Panelists on CNN and MSNBC broke down Tuesday night as election results poured in handing Republicans upset victories in Virginia.

Moderate Republican businessman Glenn Youngkin captured the state President Joe Biden won by 10 points just one year ago.

“His campaign promise,” MSNBC host Nicole Wallace said of Youngkin’s platform, “is, ‘on day one! I’m going to ban critical race theory.’ That is like us banning the ghosts. There are no ghosts!”

Former Democrat Gov. Terry McAuliffe, however, running again for a second term, oversaw an state education department that explicitly instructed teachers to “embrace critical race theory,” a form of state-sponsored racism indoctrinating children in schools to see the world through a racial lens.

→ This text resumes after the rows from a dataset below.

(** A directive line is [key = value], with an optional comment after a
    semicolon; blank and comment-only lines carry no directive. *)
Definition directive (line : string) : option (string * string) :=
  let code := fst (split_at ";"%char line) in
  match split_at "="%char code with
  | (k, Some v) => Some (strip k, strip v)
  | (_, None) => None
  end.

Definition directives (text : string) : list (string * string) :=
  omap directive (lines text).

Fixpoint lookup (key : string) (ds : list (string * string)) : option string :=
  match ds with
  | [] => None
  | (k, v) :: rest => if String.eqb k key then Some v else lookup key rest
  end.

(** The directive lines that set [key]. *)
Definition lines_for (key : string) (ds : list (string * string))
  : list (string * string) :=
  List.filter (fun d => String.eqb (fst d) key) ds.

(** The run-control file kept in the repository. *)
Definition template : string :=
"title                     = NVT Equilibration
; Run parameters
integrator                = md        ; leap-frog integrator
nsteps                    = 100000     ; 2 * 5000 = 10ps
dt                        = 0.002     ; 2 fs

; Output control
nstxout                   = 500       ; Every 1.0 ps
nstvout                   = 500
nstenergy                 = 500
nstlog                    = 500

;Bond parameters
continuation              = no
constraint_algorithm    = lincs
constraints             =   all-bonds
lincs_iter              = 1
lincs_order             = 4

; Neighbor searching
cutoff-scheme           = Verlet
nstype                  = grid
nstlist                 = 10
rcoulomb                = 1.4
rvdw                    = 1.4

; Electrostatics
coulombtype             = PME
pme_order               = 4
fourierspacing          = 0.16

; Temperature coupling
tcoupl                  = nose-hoover
tc-grps                 = system
tau_t                   = 0.4  
ref_t                   = 300  

; Pressure coupling
pcoupl                 = no

;Periodic boundary conditions
pbc                     = xyz

;Dispersion correction
DispCorr                = EnerPres

;Velocity generation
gen_vel                 = yes
gen_temp                = 300
gen_seed                = -1".

End Mdp.

(** ** The TraPPE propane notebook *)

Module Propane.
Import Mbuild.

(** [particles[i]]: the list [particles] was taken from
    [cmpd.particles()] in the cell before and its elements are the
    particle objects of [cmpd]; it is read here through [cmpd]. *)
Definition particle (i : nat) : Py.cell Compound Particle :=
  c ← Py.get; Py.index (particles (hierarchy c)) i.

(** The cell that renames the three beads and bonds them:
<<
    particles[0].name = "_" + particles[0].name[1:]
    particles[1].name = "_" + particles[1].name
    particles[2].name = "_" + particles[2].name[1:]
    cmpd.add_bond((particles[0], particles[1]))
    cmpd.add_bond((particles[1], particles[2]))
>> *)
Definition rename_and_bond : Py.cell Compound unit :=
  p0 ← particle 0;
  Py.modify (set_name 0 ("_" +:+ Py.slice_from_1 (pname p0)));;
  p1 ← particle 1;
  Py.modify (set_name 1 ("_" +:+ pname p1));;
  p2 ← particle 2;
  Py.modify (set_name 2 ("_" +:+ Py.slice_from_1 (pname p2)));;
  _ ← particle 0; _ ← particle 1;
  Py.modify (add_bond (0, 1)%nat);;
  _ ← particle 1; _ ← particle 2;
  Py.modify (add_bond (1, 2)%nat).

(** What the three assignments of the cell make of the first three
    particles. *)
Definition renamed (p0 p1 p2 : Particle) : list Particle :=
  [ mkParticle ("_" +:+ Py.slice_from_1 (pname p0)) (ppos p0);
    mkParticle ("_" +:+ pname p1) (ppos p1);
    mkParticle ("_" +:+ Py.slice_from_1 (pname p2)) (ppos p2) ].

(** The text [write_gmx_mdp] passes to [f.write]: the triple-quoted
    literal of the cell, which opens with a line break. *)
Definition mdp_text : string :=
"
title                     = NVT Equilibration
; Run parameters
integrator                = md        ; leap-frog integrator
nsteps                    = 100000     ; 2 * 5000 = 10ps
dt                        = 0.002     ; 2 fs

; Output control
nstxout                   = 500       ; Every 1.0 ps
nstvout                   = 500
nstenergy                 = 500
nstlog                    = 500

;Bond parameters
continuation              = no
constraint_algorithm    = lincs
constraints             =   all-bonds
lincs_iter              = 1
lincs_order             = 4

; Neighbor searching
cutoff-scheme           = Verlet
nstype                  = grid
nstlist                 = 10
rcoulomb                = 1.4
rvdw                    = 1.4

; Electrostatics
coulombtype             = PME
pme_order               = 4
fourierspacing          = 0.16

; Temperature coupling
tcoupl                  = nose-hoover
tc-grps                 = system
tau_t                   = 0.4  
ref_t                   = 300  

; Pressure coupling
pcoupl                 = no

;Periodic boundary conditions
pbc                     = xyz

;Dispersion correction
DispCorr                = EnerPres

;Velocity generation
gen_vel                 = yes
gen_temp                = 300
gen_seed                = -1".

(** [write_gmx_mdp(filename)]. *)
Definition write_gmx_mdp (filename : string) : Py.cell Os.world unit :=
  Os.write_file filename mdp_text.

Definition grompp_cmd : string :=
  "gmx grompp -f nvt.mdp -c out.gro -p out.top -maxwarn 1 -o nvt".
Definition mdrun_cmd : string := "gmx mdrun -deffnm nvt".

Section Engine.
Variable engine : string -> gmap string string -> Os.completed * gmap string string.

(** The cell that runs GROMACS. *)
Definition run_gromacs : Py.cell Os.world unit :=
  write_gmx_mdp "nvt.mdp";;
  p ← Os.Popen grompp_cmd;
  '(out, err, _) ← Os.communicate engine p;
  Os.write_file "grompp.out" out;;
  Os.write_file "grompp.err" err;;
  p ← Os.Popen mdrun_cmd;
  '(out, err, _) ← Os.communicate engine p;
  Os.write_file "mdrun.out" out;;
  Os.write_file "mdrun.err" err.

End Engine.

End Propane.

(** ** Element resolution in the force-field typer *)

Module Foyer.

Inductive element : Type :=
| Periodic (symbol : string)
| Custom (label : string).

(** Modelled from the spec: the typer (foyer's [Forcefield.apply], which
    the notebooks only call) resolves the element of every particle before
    matching type rules.  A name that begins with the reserved marker
    character, the underscore, is a custom element carrying that name and
    elemental inference is not consulted; any other name goes through
    elemental inference ([infer]), and a name that yields no element is a
    typing error. *)
Definition marker : ascii := "_"%char.

Definition resolve_element (infer : string -> option string) (name : string)
  : option element :=
  if Py.startswith marker name then Some (Custom name)
  else match infer name with
       | Some sym => Some (Periodic sym)
       | None => None
       end.

End Foyer.

(** ** freud's radial distribution function object *)

Module Freud.
Import Mbuild.

(** [frame.configuration.box]: [Lx, Ly, Lz, xy, xz, yz]. *)
Record Box : Type :=
  mkBox { Lx : Q; Ly : Q; Lz : Q; xy : Q; xz : Q; yz : Q }.

(** [freud.density.RDF(bins, r_max)]: the histogram of pair counts and
    the number of frames it has seen. *)
Record RDF : Type :=
  mkRDF { bins : nat; r_max : Q; bin_counts : list N; frame_counter : nat }.

Definition new_RDF (bins : nat) (r_max : Q) : RDF :=
  mkRDF bins r_max (repeat 0%N bins) 0.

Definition reset (r : RDF) : RDF := new_RDF (bins r) (r_max r).

(** An RDF object whose histogram has one entry per bin. *)
Definition well_formed (r : RDF) : Prop := length (bin_counts r) = bins r.

(** One more count in bin [b]; a bin outside the histogram is dropped. *)
Definition count_in (b : nat) (counts : list N) : list N :=
  match counts !! b with
  | Some c => <[b := (c + 1)%N]> counts
  | None => counts
  end.

Definition histogram (n : nat) (hits : list nat) : list N :=
  fold_left (fun counts b => count_in b counts) hits (repeat 0%N n).

Definition add_counts (a b : list N) : list N :=
  zip_with N.add a b.

Section Binning.

(** The neighbour query and binning are freud's: for a histogram of
    [bins] bins up to [r_max], [bin_of bins r_max box p q] is the bin
    of the separation of [p] and [q] in [box], if it is in range. *)
Variable bin_of : nat -> Q -> Box -> Pos -> Pos -> option nat.

(** The bins hit by the ordered pairs of distinct points of a frame. *)
Definition pair_bins (r : RDF) (box : Box) (pts : list Pos) : list nat :=
  flat_map (fun ip =>
    omap (fun jq => if (fst ip =? fst jq)%nat then None
                    else bin_of (bins r) (r_max r) box (snd ip) (snd jq))
         (imap pair pts))
    (imap pair pts).

Definition accumulate (system : Box * list Pos) (r : RDF) : RDF :=
  mkRDF (bins r) (r_max r)
        (fold_left (fun counts b => count_in b counts)
                   (pair_bins r (fst system) (snd system)) (bin_counts r))
        (S (frame_counter r)).

(** [rdf.compute(system=(box, points), reset=...)]. *)
Definition compute (system : Box * list Pos) (reset_ : bool) (r : RDF) : RDF :=
  accumulate system (if reset_ then reset r else r).

End Binning.

(** The histogram of one frame taken on its own. *)
Definition frame_counts (bin_of : nat -> Q -> Box -> Pos -> Pos -> option nat)
           (r : RDF) (system : Box * list Pos) : list N :=
  histogram (bins r) (pair_bins bin_of r (fst system) (snd system)).

(** A reference binning for an orthorhombic box: minimum-image
    separation, bin width [r_max / bins]. *)
Definition wrap (d L : Q) : Q :=
  if Qle_bool L 0 then d
  else (d - L * inject_Z (Qfloor (d / L + (1 # 2))))%Q.

Definition bin_of_orthorhombic (bins : nat) (r_max : Q) (box : Box)
           (p q : Pos) : option nat :=
  let dx := wrap (px q - px p) (Lx box) in
  let dy := wrap (py q - py p) (Ly box) in
  let dz := wrap (pz q - pz p) (Lz box) in
  let d2 := (dx * dx + dy * dy + dz * dz)%Q in
  let dr := (r_max / Q_of_nat bins)%Q in
  if Qle_bool (r_max * r_max) d2 then None
  else Some (Z.to_nat (Z.sqrt (Qfloor (d2 / (dr * dr))))).

End Freud.

(** ** The united-atom HOOMD notebook *)

Module Hoomd.
Import Mbuild.

(** *** Building the system *)

Definition methane_cmpd : Compound :=
  add (mb_Particle "_CH4") (mb_Compound []).

Definition ch3_port : Port := mkPort 0 (mkPos 1 0 0) 0.07.
Definition oh_port : Port := mkPort 1 (mkPos (-1) 0 0) 0.07.

(** The methanol cell, up to the call of [force_overlap]. *)
Definition methanol_with_ports : Compound :=
  add_port "left" oh_port
    (add_port "right" ch3_port
       (add (mb_Particle "_OH") (add (mb_Particle "_CH3") (mb_Compound [])))).

Definition methanol : Compound + Py.exc :=
  force_overlap 1 "left" "right" methanol_with_ports.

(** Largest entry of a column of [compound.xyz]. *)
Definition Qmax_list (l : list Q) : option Q :=
  match l with
  | [] => None
  | x :: rest => Some (fold_left (fun m y => if Qle_bool m y then y else m) rest x)
  end.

Yet Nicolle Wallace, the rest of MSNBC’s evening lineup, and across corporate media Tuesday, Democrats lied that critical race theory is a cooked-up conspiracy peddled by conservatives.

The most hysterical coverage of results came from hosts on MSNBC. They charged Youngkin, who pivoted from running a conventional beltway Republican campaign to one of cultural crusader late in the race, as deploying a racist dog whistle.

“Critical race theory, which isn’t real, turned the suburbs 15 points to the Trump insurrection-endorsed Republican,” Wallace complained.

MSNBC’s Joy Reid called Republicans “dangerous to our national security.”

“These Republicans are dangerous,” she said. “This isn’t a party that’s just another political party that disagrees with us on tax policy. That at this point, they’re dangerous.”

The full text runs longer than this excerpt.